• [EXERCISE OBJECTIVE]:
Review the material and extract every line in which the word "congruence" occurs.

• [DATASET EXCERPTS]:
(* ===== verification/NetWitness.v ===== *)
(** * The network stack at work: concrete machines and frames *)
From Stdlib Require Import ZArith Lia.
From stdpp Require Import base list.
From S2P Require Import Prelude Exec KString NetBytes Net NetUdp NetHttp NetApi NetFrames NetSafe NetRun NetTcp NetArp.

(** ** Machines *)
Definition mac_a : list Z := [2; 0; 0; 0; 0; 1].
Definition mac_b : list Z := [2; 0; 0; 0; 0; 2].

(** A machine whose driver keeps the frames it gets. *)
Definition station (m : list Z) (ip : Z) : net (D := list (list Z)) :=
  mk_net true [] m (mk_config ip 0x0A000202 0xFFFFFF00 0x0A000203) (Some wire)
    (mk_status true [] m ip 0x0A000202 0xFFFFFF00 0x0A000203 (fun _ => 0) 0 0) 1 1 40000
    (mk_dhcp 0x4B363400 0 0) (mk_arp (replicate 8 (zeros 4)) (replicate 8 (zeros 6)) 0)
    (mk_dns 1 (replicate 8 ([], 0)) 0 0 0 []) zero_http [].

Lemma mac_a_ok : mac_ok mac_a.
Proof. split; [done|]. unfold mac_a. bytes. Defined.
Lemma mac_b_ok : mac_ok mac_b.
Proof. split; [done|]. unfold mac_b. bytes. Defined.

Lemma station_ok (H : DeviceInv (list (list Z))) m ip : mac_ok m -> driver_ok m wire -> DI (D := list (list Z)) [] -> net_ok (station m ip).
Proof.
  intros Hm Hd H0. split; try done; cbn [mac arp dns http send station device].
  - by intros f [= <-].
  - split_and!; cbn [arp_ip arp_mac arp_count]; [done|apply Forall_replicate, buf_zeros|done|apply Forall_replicate, buf_zeros|lia|lia].
Qed.

Lemma station_online m ip : mac_ok m -> 0 <= ip < 4294967296 -> online (station m ip).
Proof. intros Hm Hip. split; [done|]. split; [done|]. split; [by apply station_ok|exact Hip]. Qed.

(** Two machines resolve each other. *)
Lemma arp_exchange_witness : exists a1 b1 a2 request reply,
  k64_net_send_arp_request 0x0A000002 (station mac_a 0x0A000001) = Ret tt a1 /\ device a1 = [request] /\
  k64_net_receive_frame request 42 (station mac_b 0x0A000002) = Ret tt b1 /\ device b1 = [reply] /\
  k64_net_receive_frame reply 42 a1 = Ret tt a2 /\ device a2 = device a1 /\
  arp_lookup 0x0A000001 b1 = Ret mac_a b1 /\ arp_lookup 0x0A000002 a2 = Ret mac_b a2.
Proof.
  exact (arp_exchange (station mac_a 0x0A000001) (station mac_b 0x0A000002)
    (station_online mac_a 0x0A000001 mac_a_ok ltac:(lia)) (station_online mac_b 0x0A000002 mac_b_ok ltac:(lia))).
Defined.

(** The text of 10.0.2.15. *)
Lemma format_parse_witness : k64_net_parse_ipv4 (Some (k64_net_format_ipv4 0x0A00020F 16)) = Some 0x0A00020F /\
  k64_net_format_ipv4 0x0A00020F 16 = str "10.0.2.15".
Proof. split; [apply format_parse_ipv4; lia|vm_compute; reflexivity]. Defined.

(** ** A run: a device is registered, a request for the address of the machine
    arrives, and it pings the sender *)
Definition sent_well (m : list Z) : DeviceInv (list (list Z)) := Forall (good_frame m).

Lemma wire_sent_well m : @driver_ok _ (sent_well m) m wire.
Proof. intros fr d Hf Hd. apply Forall_app. split; [exact Hd|]. by constructor. Qed.

Definition blank : net (D := list (list Z)) := station (zeros 6) 0.

Definition request_from_b : list Z := arp_frame BROADCAST mac_b 1 0x0A000203 (zeros 6) 0x0A00020F.
Definition run_ops_example : list (net_op (D := list (list Z))) :=
  [op_register None (Some mac_a) (Some wire); op_receive request_from_b 42; op_send_ping 0x0A000203 1].

Lemma run_ops_example_ok : Forall (@op_ok _ (sent_well mac_a)) run_ops_example.
Proof.
  repeat apply Forall_cons_2; [| |done|constructor].
  - intros m0 [= <-]. split; [apply mac_a_ok|]. intros f0 [= <-]. apply wire_sent_well.
  - split_and!; [|vm_compute; congruence|lia|].
    + unfold request_from_b, arp_frame, BROADCAST, mac_b. bytes.
    + intros v Hv. vm_compute in Hv. injection Hv as <-. lia.
Qed.

(** The run is safe, and two frames have been sent: the reply and the echo
    request. *)
Lemma net_stack_safe_witness :
  wp (k64_net_init ;; run_ops run_ops_example) (fun _ => @net_ok _ (sent_well mac_a)) (fun _ => False) blank /\
  match (k64_net_init ;; run_ops run_ops_example) blank with Ret _ s => map length (device s) | _ => [] end = [42%nat; 66%nat].
Proof.
  split; [|vm_compute; reflexivity].
  apply (@net_stack_safe _ (sent_well mac_a)); [constructor|apply run_ops_example_ok].
Defined.

(** ** A length that wraps *)
Section wrapped.
Context {D : Type} `{!DeviceInv D}.
Implicit Types s : net (D := D).

(** A frame of at least 34 bytes, with [frame] the memory from it on: an echo
    request to this machine in a packet that claims to have [n] bytes, so many
    that [14 + n] does not fit in 16 bits. *)
Record wrapped_echo s (frame : list Z) (len n : Z) : Prop := {
  we_bytes : bytes_ok frame;
  we_long : (42 <= length frame)%nat;
  we_len : 34 <= len;
  we_dst : take_bytes frame 0 6 = Some (mac s);
  we_type : rd16be frame 12 = Some ETH_TYPE_IPV4;
  we_first : getZ frame 14 = Some 0x45;
  we_total : rd16be frame 16 = Some n;
  we_wraps : 65522 <= n;
  we_proto : getZ frame 23 = Some IP_PROTO_ICMP;
  we_to : rd32be frame 30 = Some (ipv4 (config s));
  we_echo : getZ frame 34 = Some 8
}.

(** More than 1480 bytes cannot be copied to the reply. *)
Lemma put_long bytes : (1480 < length bytes)%nat -> put (zeros 1480) 0 bytes = None.
Proof. intros H. unfold put. rewrite decide_False; [done|]. rewrite zeros_length. lia. Qed.
Lemma echo_reply_overflows icmp n : 1480 < n -> echo_reply icmp n = None.
Proof.
  intros Hn. unfold echo_reply. destruct (take_bytes icmp 0 n) as [bytes|] eqn:E; [|done]. cbn [mbind option_bind].
  apply take_bytes_inv in E as (_ & _ & _ & E). by rewrite put_long by lia.
Qed.

(** One step of a run. *)
Lemma bind_ret {A B} (m : M (net (D := D)) A) (k : A -> M (net (D := D)) B) s a s' : m s = Ret a s' -> (m ≫= k) s = k a s'.
Proof. intros H. unfold mbind, M_bind. by rewrite H. Qed.
Ltac run_step := erewrite bind_ret by reflexivity; cbv beta zeta.

Lemma handle_icmp_overflows m ip icmp n s : 1480 < n -> getZ icmp 0 = Some 8 -> handle_icmp m ip icmp n s = Ub.
Proof.
  intros Hn He. unfold handle_icmp. rewrite (proj2 (Z.ltb_ge _ _)) by lia. rewrite He. do 2 run_step.
  change (8 =? 8) with true. cbv iota. by rewrite echo_reply_overflows by done.
Qed.

Lemma handle_ipv4_overflows frame len n s : net_ok s -> wrapped_echo s frame len n -> handle_ipv4 frame len s = Ub.
Proof.
  intros Hs [Hb Hl Hlen Hd Ht Hf Hn Hw Hp Hto He]. destruct (rd16_ok frame 16 Hb ltac:(lia) ltac:(lia)) as (n' & Hn' & Hr).
  rewrite Hn in Hn'. injection Hn' as <-. destruct (rd32_ok frame 26 Hb ltac:(lia) ltac:(lia)) as (src & Hsrc & Hrs).
  unfold handle_ipv4, mac_at. rewrite Hf, Hn, Hp, Hsrc, Hto. do 6 run_step. change (u8 (Z.land 69 15 * 4)) with 20.
  rewrite Z.eqb_refl. cbn [negb andb orb]. replace (u16 (14 + n)) with (n - 65522) by (unfold u16; dmlia).
  rewrite !(proj2 (Z.ltb_ge _ _)) by lia. cbn [orb].
  destruct (take_bytes_ok frame 6 6 Hb ltac:(lia) ltac:(lia) ltac:(lia)) as (m & -> & Hm & Hmb). run_step.
  assert (Hmo : mac_ok m) by (split; [lia|done]).
  pose proof (arp_remember_spec src m s Hs Hmo Hrs) as Harp. unfold wp in Harp.
  destruct (arp_remember src m s) as [[] s1| |] eqn:Ea; [|done..]. erewrite bind_ret by exact Ea. cbv beta. run_step.
  change (IP_PROTO_ICMP =? IP_PROTO_UDP) with false. change (IP_PROTO_ICMP =? IP_PROTO_ICMP) with true. cbv iota. run_step.
  apply handle_icmp_overflows; [unfold u16; dmlia|]. rewrite <- He. apply getZ_Some in He as [_ He].
  unfold getZ. cbn [Z.ltb Z.compare]. by rewrite lookup_drop.
Qed.

(** C23: [14 + ip_len] is computed in 16 bits.  Every echo request to the machine
    whose total length is 65522 or more, in a frame of any length from 34 bytes on,
    passes the check, and handling it is undefined behaviour: even when all the
    memory behind the frame that it claims can be read, more bytes are copied than
    the array of 1480 bytes for the reply holds. *)
Theorem wrapped_length_overflows s frame len n : net_ok s -> ready s = true -> wrapped_echo s frame len n ->
  k64_net_receive_frame frame len s = Ub /\
  (14 + n <= Z.of_nat (length frame) ->
   exists bytes, take_bytes (drop 34 frame) 0 (n - 20) = Some bytes /\ put (zeros 1480) 0 bytes = None).
Proof.
  intros Hs Hr We. pose proof We as [Hb Hl Hlen Hd Ht Hf Hn Hw Hp Hto He]. split.
  - unfold k64_net_receive_frame, mac_at. run_step. rewrite Hr, (proj2 (Z.ltb_ge _ _)) by lia. cbn [negb orb].
    rewrite Hd. run_step. unfold mac_eq. rewrite bool_decide_eq_true_2 by done. cbn [negb andb]. rewrite Ht. do 2 run_step.
    change (ETH_TYPE_IPV4 =? ETH_TYPE_ARP) with false. cbn [andb]. rewrite (proj2 (Z.leb_le 34 len)), Z.eqb_refl by lia. cbn [andb].
    rewrite Hf. run_step. change (Z.shiftr 69 4 =? 4) with true. cbv iota.
    apply (handle_ipv4_overflows frame len n); [by destruct Hs|by destruct We].
  - intros Hmem. eexists. split; [apply take_bytes_Some; [lia|lia|rewrite length_drop; lia]|].
    apply put_long. rewrite slice_length; [lia|rewrite length_drop; lia].
Qed.
End wrapped.

(** A frame of 60 bytes in the driver's array of 1600: an echo request of a
    packet that claims to have 65535 bytes. *)
Definition wrapped_request : list Z :=
  (mac_a ++ mac_b ++ be16 ETH_TYPE_IPV4 ++
   [0x45; 0] ++ be16 65535 ++ be16 1 ++ be16 0 ++ [64; 1] ++ be16 0 ++ be32 0x0A000002 ++ be32 0x0A000001 ++
   [8; 0; 0; 0; 0; 1; 0; 1]) ++ zeros 1558.

Lemma wrapped_length_overflows_witness :
  length wrapped_request = 1600%nat /\ k64_net_receive_frame wrapped_request 60 (station mac_a 0x0A000001) = Ub.
Proof.
  split; [vm_compute; reflexivity|].
  refine (proj1 (@wrapped_length_overflows _ (sent_well mac_a) (station mac_a 0x0A000001) wrapped_request 60 65535 _ eq_refl _)).
  - apply station_ok; [apply mac_a_ok|apply wire_sent_well|constructor].
  - constructor; try (vm_compute; reflexivity); try lia.
    + apply (bool_decide_unpack _). vm_compute. exact I.
    + vm_compute. repeat constructor.
Defined.

(** ** A stream in three segments: one too early, two that overlap *)
Definition stream : list Z := [72; 84; 84; 80; 47; 49].
Definition tcp_bytes (sq : Z) (data : list Z) : list Z :=
  be16 80 ++ be16 40000 ++ be32 sq ++ be32 0 ++ [0x50; TCP_FLAG_ACK] ++ zeros 6 ++ data.

Definition segments : list (Z * Z) := [(3, 3); (0, 4); (2, 4)].
Definition packets : list (list Z) := map (fun '(off, n) => tcp_bytes (1000 + off) (slice stream (Z.to_nat off) (Z.to_nat n))) segments.

Definition client : net (D := list (list Z)) :=
  set_http (mk_http HTTP_REQUEST_SENT [] [] 0x0A000002 80 40000 false 0 0 1 1000 []) (station mac_a 0x0A000001).

#[local] Instance any_device : DeviceInv (list (list Z)) := fun _ => True.

Lemma client_ok : net_ok client.
Proof.
  pose proof (station_ok any_device mac_a 0x0A000001 mac_a_ok ltac:(done) ltac:(done)) as [A1 A2 A3 A4 A5 A6]. by split.
Qed.

Lemma tcp_bytes_ok sq data : bytes_ok data -> bytes_ok (tcp_bytes sq data).
Proof. intros H. unfold tcp_bytes, TCP_FLAG_ACK. bytes. Qed.

Lemma stream_ok : bytes_ok stream.
Proof. unfold stream. bytes. Defined.

Lemma packets_ok : Forall2 (is_segment stream 1000 (http client)) packets segments.
Proof.
  unfold packets, segments. cbn [map]. repeat apply Forall2_cons_2; [..|apply Forall2_nil_2];
    exists 0x50, TCP_FLAG_ACK, 0; (split; [apply tcp_bytes_ok; auto using stream_ok with k64|vm_compute; repeat split; congruence]).
Qed.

• [TASK RESULT]:
  - split_and!; [|vm_compute; congruence|lia|].
    exists 0x50, TCP_FLAG_ACK, 0; (split; [apply tcp_bytes_ok; auto using stream_ok with k64|vm_compute; repeat split; congruence]).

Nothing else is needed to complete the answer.